##### Provided data #####

(* ===== verification/Dns.v ===== *)
(** * DNS messages

    The [hickory_proto] types the sources read and write, as far as they use
    them: a record for each structure whose public fields the code accesses,
    numbers for the IANA code points (record types, classes, response codes,
    EDNS option codes). What the crate computes (name comparison and folding,
    option maps, encoding) is an interface, with the documented behaviour the
    code relies on as its laws. *)
From S2P Require Import Prelude Net Names.
Set Default Goal Selector "!".
Set Warnings "-rewrite-rw".
Local Open Scope Z_scope.

(** ** Names *)
Class DnsNames `{NameLib} := {
  name_eq_dec :: EqDecision Name;
  name_countable :: Countable Name;
  (** [PartialEq], [Hash]: coarser than equality of the representation. *)
  name_eq : Name → Name → bool;
  to_lowercase : Name → Name;
  (** [set_fqdn(true)] *)
  set_fqdn : Name → Name;
  name_len : Name → Z;
  zone_of : Name → Name → bool;
  name_to_bytes : Name → option (list Z);
}.
(** [key_name] of [src/cache.rs]. *)
Definition key_name `{DnsNames} (n : Name) : Name := set_fqdn (to_lowercase n).

Class DnsNamesSpec `{DnsNames} : Prop := {
  (** Comparison and hashing fold the ASCII case. *)
  name_eq_lower a b : name_eq a b = bool_decide (to_lowercase a = to_lowercase b);
  lower_idemp a : to_lowercase (to_lowercase a) = to_lowercase a;
  lower_key a : to_lowercase (key_name a) = key_name a;
  set_fqdn_idemp a : set_fqdn (set_fqdn a) = set_fqdn a;
  zone_of_lower a b : zone_of (to_lowercase a) (to_lowercase b) = zone_of a b;
  name_len_nonneg a : 0 ≤ name_len a;
}.

Section names.
Context `{DnsNamesSpec}.
(** The lowercase fully qualified names of cache keys compare exactly. *)
Lemma name_eq_key a b : name_eq (key_name a) (key_name b) = bool_decide (key_name a = key_name b).
Proof. by rewrite name_eq_lower !lower_key. Qed.
Lemma key_name_idemp a : key_name (key_name a) = key_name a.
Proof. unfold key_name at 1. rewrite lower_key. apply set_fqdn_idemp. Qed.
End names.

(** ** Code points *)
Definition IN : Z := 1.
Definition CNAME : Z := 5.
Definition SOA : Z := 6.
Definition SIG : Z := 24.
Definition TSIG : Z := 250.
Definition IXFR : Z := 251.
Definition AXFR : Z := 252.
Definition ANY : Z := 255.
Definition NoError : Z := 0.
Definition FormErr : Z := 1.
Definition ServFail : Z := 2.
Definition NXDomain : Z := 3.
Definition NotImp : Z := 4.
Definition Refused : Z := 5.
Definition BADVERS : Z := 16.
Definition SUBNET : Z := 8.
Definition KEEPALIVE : Z := 11.
Definition COOKIE : Z := 10.
Definition PADDING : Z := 12.
Definition EXTENDED_ERROR : Z := 15.

(** ** Records *)
Section data.
Context `{NameLib}.

(** Start of authority data: its [minimum] and the rest, with the names in it
    folded (the data compares as its names do). *)
Record Soa : Type := mkSoa { minimum : Z; soa_rest : list Z }.
Inductive RData : Type :=
  | RCname (target : Name)
  | RSoa (soa : Soa)
  | ROther (kind : Z) (data : list Z).
Definition rdata_type (d : RData) : Z :=
  match d with RCname _ => CNAME | RSoa _ => SOA | ROther k _ => k end.
Record Rr : Type := mkRr { rr_name : Name; rr_class : Z; rr_ttl : Z; rr_data : RData }.
Definition record_type (rr : Rr) : Z := rdata_type (rr_data rr).
Definition with_ttl (ttl : Z) (rr : Rr) : Rr := mkRr (rr_name rr) (rr_class rr) ttl (rr_data rr).

Record Query : Type := mkQuery { q_name : Name; q_type : Z; q_class : Z }.

(** ** EDNS *)
Record ClientSubnet : Type := mkSubnet { cs_addr : IpAddr; source_prefix : Z; scope_prefix : Z }.
Inductive EdnsOption : Type :=
  | Subnet (c : ClientSubnet)
  | Unknown (code : Z) (data : list Z).
Definition option_code (o : EdnsOption) : Z := match o with Subnet _ => SUBNET | Unknown c _ => c end.
Record Edns : Type := mkEdns {
  version : Z;
  max_payload : Z;
  dnssec_ok : bool;
  options : list (Z * EdnsOption);
}.

(** ** Messages *)
Record Message : Type := mkMessage {
  id : Z;
  is_response : bool;
  op_code : Z;
  authoritative : bool;
  truncation : bool;
  recursion_desired : bool;
  recursion_available : bool;
  authentic_data : bool;
  checking_disabled : bool;
  response_code : Z;
  queries : list Query;
  answers : list Rr;
  authorities : list Rr;
  additionals : list Rr;
  signature : option (list Z);
  edns : option Edns;
}.
End data.
#[export] Instance ClientSubnet_eq_dec : EqDecision ClientSubnet.
Proof. solve_decision. Defined.
#[export] Instance EdnsOption_eq_dec : EqDecision EdnsOption.
Proof. solve_decision. Defined.
#[export] Instance Edns_eq_dec : EqDecision Edns.
Proof. solve_decision. Defined.
#[export] Instance Soa_eq_dec : EqDecision Soa.
Proof. solve_decision. Defined.

Section setters.
Context `{NameLib}.
Implicit Types m : Message.
Definition with_id (i : Z) m : Message :=
  mkMessage i (is_response m) (op_code m) (authoritative m) (truncation m) (recursion_desired m)
    (recursion_available m) (authentic_data m) (checking_disabled m) (response_code m) (queries m)
    (answers m) (authorities m) (additionals m) (signature m) (edns m).
Definition with_truncation (tc : bool) m : Message :=
  mkMessage (id m) (is_response m) (op_code m) (authoritative m) tc (recursion_desired m)
    (recursion_available m) (authentic_data m) (checking_disabled m) (response_code m) (queries m)
    (answers m) (authorities m) (additionals m) (signature m) (edns m).
Definition with_recursion (rd ra : bool) m : Message :=
  mkMessage (id m) (is_response m) (op_code m) (authoritative m) (truncation m) rd
    ra (authentic_data m) (checking_disabled m) (response_code m) (queries m)
    (answers m) (authorities m) (additionals m) (signature m) (edns m).
Definition with_authentic (ad : bool) m : Message :=
  mkMessage (id m) (is_response m) (op_code m) (authoritative m) (truncation m) (recursion_desired m)
    (recursion_available m) ad (checking_disabled m) (response_code m) (queries m)
    (answers m) (authorities m) (additionals m) (signature m) (edns m).
Definition with_checking (cd : bool) m : Message :=
  mkMessage (id m) (is_response m) (op_code m) (authoritative m) (truncation m) (recursion_desired m)
    (recursion_available m) (authentic_data m) cd (response_code m) (queries m)
    (answers m) (authorities m) (additionals m) (signature m) (edns m).
Definition with_queries (qs : list Query) m : Message :=
  mkMessage (id m) (is_response m) (op_code m) (authoritative m) (truncation m) (recursion_desired m)
    (recursion_available m) (authentic_data m) (checking_disabled m) (response_code m) qs
    (answers m) (authorities m) (additionals m) (signature m) (edns m).
Definition with_edns (e : option Edns) m : Message :=
  mkMessage (id m) (is_response m) (op_code m) (authoritative m) (truncation m) (recursion_desired m)
    (recursion_available m) (authentic_data m) (checking_disabled m) (response_code m) (queries m)
    (answers m) (authorities m) (additionals m) (signature m) e.
(** [for rr in answers.chain(authorities).chain(additionals)]. *)
Definition with_sections (an au ad : list Rr) m : Message :=
  mkMessage (id m) (is_response m) (op_code m) (authoritative m) (truncation m) (recursion_desired m)
    (recursion_available m) (authentic_data m) (checking_disabled m) (response_code m) (queries m)
    an au ad (signature m) (edns m).
Definition map_records (f : Rr → Rr) m : Message :=
  with_sections (f <$> answers m) (f <$> authorities m) (f <$> additionals m) m.
Definition sections m : list Rr := answers m ++ authorities m ++ additionals m.
End setters.
Definition set_max_payload (n : Z) (e : Edns) : Edns := mkEdns (version e) n (dnssec_ok e) (options e).
Definition set_dnssec_ok (b : bool) (e : Edns) : Edns := mkEdns (version e) (max_payload e) b (options e).
Definition map_options (f : list (Z * EdnsOption) → list (Z * EdnsOption)) (e : Edns) : Edns :=
  mkEdns (version e) (max_payload e) (dnssec_ok e) (f (options e)).

(** ** What the crate computes *)
Class MessageLib `{NameLib} := {
  edns_new : Edns;
  (** [Message::error_msg(id, op_code, response_code)] *)
  error_msg : Z → Z → Z → Message;
  (** [OPT::get], [insert] and [remove] *)
  opt_get : Z → list (Z * EdnsOption) → option EdnsOption;
  opt_insert : EdnsOption → list (Z * EdnsOption) → list (Z * EdnsOption);
  opt_remove : Z → list (Z * EdnsOption) → list (Z * EdnsOption);
  (** [Message::to_vec], and [Message::read] with the bytes it leaves. *)
  to_vec : Message → option (list Z);
  message_read : list Z → option (Message * list Z);
}.
Class MessageSpec `{MessageLib} : Prop := {
  new_version : version edns_new = 0;
  new_options : options edns_new = [];
  error_msg_fields i o c :
    error_msg i o c = mkMessage i true o false false false false false false c [] [] [] [] None None;
  get_Some c o l : opt_get c l = Some o → (c, o) ∈ l;
  get_None c l : opt_get c l = None ↔ c ∉ l.*1;
  remove_spec c l : opt_remove c l = filter (λ p, p.1 ≠ c) l;
  (** [insert] adds an option; it may drop options of the same code only. *)
  insert_in o l : (option_code o, o) ∈ opt_insert o l;
  insert_elem o l p : p ∈ opt_insert o l → p ∈ l ∨ p = (option_code o, o);
  remove_other c c' l : c ≠ c' → opt_get c (opt_remove c' l) = opt_get c l;
  insert_other o l c : c ≠ option_code o → opt_get c (opt_insert o l) = opt_get c l;
}.

(** ** An instance of the interfaces *)
Module DnsWitness.
#[export] Instance names : NameLib := {| Name := list (list Z); name_iter n := n |}.
Definition lower_byte (b : Z) : Z := if bool_decide (65 ≤ b ≤ 90) then b + 32 else b.
Definition lower (n : list (list Z)) : list (list Z) := map (map lower_byte) n.
Lemma lower_byte_idemp b : lower_byte (lower_byte b) = lower_byte b.
Proof. unfold lower_byte. repeat case_bool_decide; lia. Qed.
Lemma lower_bytes_idemp n : lower (lower n) = lower n.
Proof.
  unfold lower. rewrite map_map. apply map_ext. intros l. rewrite map_map. apply map_ext, lower_byte_idemp.
Qed.
#[export] Instance dns_names : DnsNames := {|
  name_eq_dec := _ : EqDecision (list (list Z));
  name_countable := _ : Countable (list (list Z));
  name_eq a b := bool_decide (lower a = lower b);
  to_lowercase := lower;
  set_fqdn n := n;
  name_len n := Z.of_nat (sum_list_with (λ l, S (length l)) n);
  zone_of a b := bool_decide (lower a `suffix_of` lower b);
  name_to_bytes n := if forallb (λ l, negb (bool_decide (l = []))) n then Some (concat (map (λ l, Z.of_nat (length l) :: l) n) ++ [0]) else None;
|}.
#[export] Instance dns_names_spec : DnsNamesSpec.
Proof. split; intros; try done; try apply lower_bytes_idemp; simpl; [by rewrite !lower_bytes_idemp|lia]. Qed.

(** A wire name ends at the first empty label. *)
Lemma self_delimiting_names (a b : list (list Z)) (wa wb x y : list Z) :
  name_to_bytes a = Some wa → name_to_bytes b = Some wb → wa ++ x = wb ++ y → wa = wb.
Proof.
  unfold name_to_bytes, dns_names. revert b wa wb. induction a as [|l a IH]; intros b wa wb.
  - intros [= <-]. destruct b as [|k b]; [by intros [= <-]|]. cbn [forallb map concat]. destruct (bool_decide (k = [])) eqn:Hk; [done|].
    apply bool_decide_eq_false in Hk. destruct (forallb _ b); [|done]. intros [= <-] [= Hz _]. by destruct k.
  - cbn [forallb map concat]. destruct (bool_decide (l = [])) eqn:Hl; [done|]. apply bool_decide_eq_false in Hl.
    destruct (forallb _ a) eqn:Ha; [|done]. intros [= <-]. destruct b as [|k b]; [intros [= <-] [= Hz _]; by destruct l|].
    cbn [forallb map concat]. destruct (bool_decide (k = [])); [done|]. destruct (forallb _ b) eqn:Hb; [|done].
    intros [= <-]. cbn [app]. intros [= Hlen Heq]. rewrite -!app_assoc in Heq. apply app_inj_1 in Heq as [-> Heq]; [|lia].
    rewrite -!app_assoc. do 2 f_equal. apply (IH b); [done|by rewrite Hb|by rewrite -!app_assoc].
Qed.

Fixpoint find_option (c : Z) (l : list (Z * EdnsOption)) : option EdnsOption :=
  match l with
  | [] => None
  | (c', o) :: l => if bool_decide (c = c') then Some o else find_option c l
  end.
(** The codec is free: the laws do not tie it to the records. *)
Definition messages `{NameLib} (vec : Message → option (list Z)) (read : list Z → option (Message * list Z)) : MessageLib := {|
  edns_new := mkEdns 0 1232 false [];
  error_msg i o c := mkMessage i true o false false false false false false c [] [] [] [] None None;
  opt_get := find_option;
  opt_insert o l := l ++ [(option_code o, o)];
  opt_remove c l := filter (λ p, p.1 ≠ c) l;
  to_vec := vec;
  message_read := read;
|}.
Lemma messages_spec `{NameLib} vec read : MessageSpec (H0:=messages vec read).
Proof.
  split; try done; simpl.
  - intros c o l. induction l as [|[c' o'] l IH]; simpl; [done|]. case_bool_decide; [intros [= ->]; subst; left|].
    intros Hf. right. by apply IH.
  - intros c l. induction l as [|[c' o'] l IH]; simpl; [split; [intros _; apply not_elem_of_nil|done]|].
    rewrite not_elem_of_cons. case_bool_decide; [naive_solver|]. rewrite IH. naive_solver.
  - intros o l. apply elem_of_app. right. by apply list_elem_of_singleton.
  - intros o l p. rewrite elem_of_app list_elem_of_singleton. done.
  - intros c c' l Hc. induction l as [|[c0 o0] l IH]; [done|]. rewrite filter_cons. simpl.
    destruct (decide (c0 = c')) as [->|Hne].
    + rewrite decide_False; [|naive_solver]. rewrite IH. by rewrite bool_decide_false.
    + rewrite decide_True //. simpl. case_bool_decide; [done|apply IH].
  - intros o l c Hc. induction l as [|[c' o'] l IH]; simpl.
    + rewrite bool_decide_false //.
    + case_bool_decide; [done|apply IH].
Qed.
End DnsWitness.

#####

— What is needed —
Report each line of the material above where the word "mkEdns" appears.

— Answer section —
Record Edns : Type := mkEdns {
Definition set_max_payload (n : Z) (e : Edns) : Edns := mkEdns (version e) n (dnssec_ok e) (options e).
Definition set_dnssec_ok (b : bool) (e : Edns) : Edns := mkEdns (version e) (max_payload e) b (options e).
  mkEdns (version e) (max_payload e) (dnssec_ok e) (f (options e)).
  edns_new := mkEdns 0 1232 false [];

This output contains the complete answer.